Note that the definition of the fields in the table (in this case ShortName, Name, and Industry) define both a type and a number of decorators (of which there are many), such as .required (which is used to generate code that enforces a value for a required field) and comment. Comments are used during code generation to build the documentation for the system, which is presented as an automatically generated wiki.

All of the code necessary to deal with sectors, in all components in the system, is generated from this data model definition. Maintaining the definition in the data model is much simpler than maintaining the generated code that would otherwise have to be hand-written.

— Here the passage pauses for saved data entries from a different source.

Lemma held_realloc h live p n a n' r : Held h live -> live !! p = Some (n, a) -> 0 <= n' ->
  realloc p n' a h = Some r ->
  r = Exit \/ exists p' h', r = Go (p', h') /\ Held h' (<[p' := (n', a)]> (delete p live)) /\
    (forall i, 0 <= i < Z.min n n' -> mem h' (p' + i) = mem h (p + i)) /\ others_kept live p (mem h) (mem h').
Proof using Placement0.
  intros Hh Hp Hn'. pose proof (held_block _ _ Hh _ _ _ Hp) as (Hn & Ha & B & M). destruct (held_aligned _ _ Hh _ _ _ Hp) as [Hp2 _].
  unfold realloc. destruct (checked_add n' (align_of a)) as [total|] eqn:Et; [|intros [= <-]; by left]. apply checked_add_eq in Et as ->.
  rewrite M. unfold sys_realloc. rewrite bool_decide_true by done. simpl. destruct (_ && _); [|done].
  destruct (place _ _) as [b|] eqn:Ep; [|intros [= <-]; by left]. destruct (placed _ _ _ _ Ep) as (_ & Hd & Hov).
  intros [= <-]. right. eexists _, _. split; [done|].
  pose proof (align_ge a) as [Hw _].
  set (m1 := copy (p - align_of a) b (Z.min (n + align_of a) (n' + align_of a)) (mem h)).
  assert (forall q n1 a1 x, live !! q = Some (n1, a1) -> q <> p -> q - align_of a1 <= x < q + n1 -> m1 x = mem h x) as Hm1.
  { intros q n1 a1 x Hl Hne Hx. unfold m1, copy. destruct ((b <=? x) && _) eqn:E; [|done]. exfalso.
    destruct (held_block _ _ Hh _ _ _ Hl) as (_ & _ & Bq & _).
    apply (Hov (q - align_of a1) (n1 + align_of a1, align_of a1)); [|unfold overlap; simpl; lia].
    rewrite lookup_delete_ne; [done|]. intros E'. by apply Hne, (held_one _ _ Hh _ _ _ _ _ _ Hl Hp). }
  assert (Held (mkHeap (delete (p - align_of a) (blocks h)) m1) (delete p live)) as Hh1.
  { refine (held_mem (mkHeap (delete (p - align_of a) (blocks h)) (mem h)) (delete p live) m1 _ _); [by apply (held_delete _ _ _ n)|]. simpl.
    intros q n1 a1 [Hne Hl]%lookup_delete_Some. destruct (held_block _ _ Hh _ _ _ Hl) as (? & _).
    apply (Hm1 q n1 a1); [done|done|]. pose proof (align_ge a1) as [? _]. unfold WORD in *. lia. }
  destruct (held_new _ _ b n' a Hh1 Hn' Hp2 Hd Hov) as (_ & H1 & H2). split_and!; [exact H1| |].
  - intros i Hi. simpl. unfold write. destruct (Z.eqb_spec (b + align_of a + i) (b + align_of a - WORD)); [unfold WORD in *; lia|]. unfold m1, copy.
    replace ((b <=? b + align_of a + i) && (b + align_of a + i <? b + Z.min (n + align_of a) (n' + align_of a))) with true; [f_equal; lia|].
    symmetry. unfold WORD in *. apply andb_true_iff. split; [apply Z.leb_le|apply Z.ltb_lt]; lia.
  - intros q n1 a1 x Hl Hne Hx. simpl. pose proof (align_ge a1) as [Hw1 _].
    specialize (H2 q n1 a1 x). simpl in H2. rewrite H2; [|by apply lookup_delete_Some|done]. apply (Hm1 q n1 a1); [done|done|]. unfold WORD in *. lia.
Qed.

Lemma held_step s s' : Held s.1 s.2 -> step s s' -> Held s'.1 s'.2.
Proof using Placement0.
  intros Hh Hs. destruct Hs as [h live n a p h' Hn Ha E|h live p n a h' Hp E|h live p n a n' p' h' Hp Hn E|h live p n a x v Hp Hx]; simpl in *.
  - by eapply held_alloc.
  - rewrite (dealloc_defined _ _ _ _ _ Hh Hp) in E. injection E as <-. by eapply held_delete.
  - destruct (held_realloc _ _ _ _ _ _ _ Hh Hp Hn E) as [|(p1 & h1 & [= <- <-] & ? & _)]; done.
  - apply held_mem; [done|]. intros q n' a' Hl. unfold write. rewrite (proj2 (Z.eqb_neq _ _)); [done|]. intros E.
    destruct (held_block _ _ Hh _ _ _ Hl) as (? & _). pose proof (align_ge a') as [? _]. destruct (decide (p = q)) as [->|Hne]; [unfold WORD in *; lia|].
    pose proof (align_ge a) as [? _]. apply (held_disjoint _ _ _ _ _ _ _ _ x (q - WORD) Hh Hp Hl Hne); unfold WORD in *; lia.
Qed.

Lemma reachable_held h live : reachable (h, live) -> Held h live.
Proof using Placement0.
  intros [m H]. assert (Held (h, live).1 (h, live).2) as ?; [|done].
  refine (rtc_invariant step (fun s => Held s.1 s.2) _ _ _ H _); [eauto using held_step|]. by split.
Qed.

A fully deployed instance of MarketGrid comprises approximately 746,000 lines of source code across a number of languages, the main languages being C++ and TypeScript. For compiled languages, source code is not distributed but used in the build process. However, the number of handwritten lines of source code in MarketGrid is approximately 169,000. This means that 77% of the source code in the system is generated automatically during the build process.

Market Tech 6

Code generation statistics

Facilitating iteration in the financial markets

MarketGrid has been an ideal platform on which to build CartaX. In particular, the matching engine and associated infrastructure provide a high-performance platform with the reliability, resilience, and transparency that is required for a highly regulated trading platform.

MarketGrid’s code-generation framework provides the system with greater flexibility, maintainability, and reliability. Efficient code generation has also allowed the CCMX team to design and prototype unique and sometimes very complex trading models, which can then be rapidly built and implemented with a high level of confidence.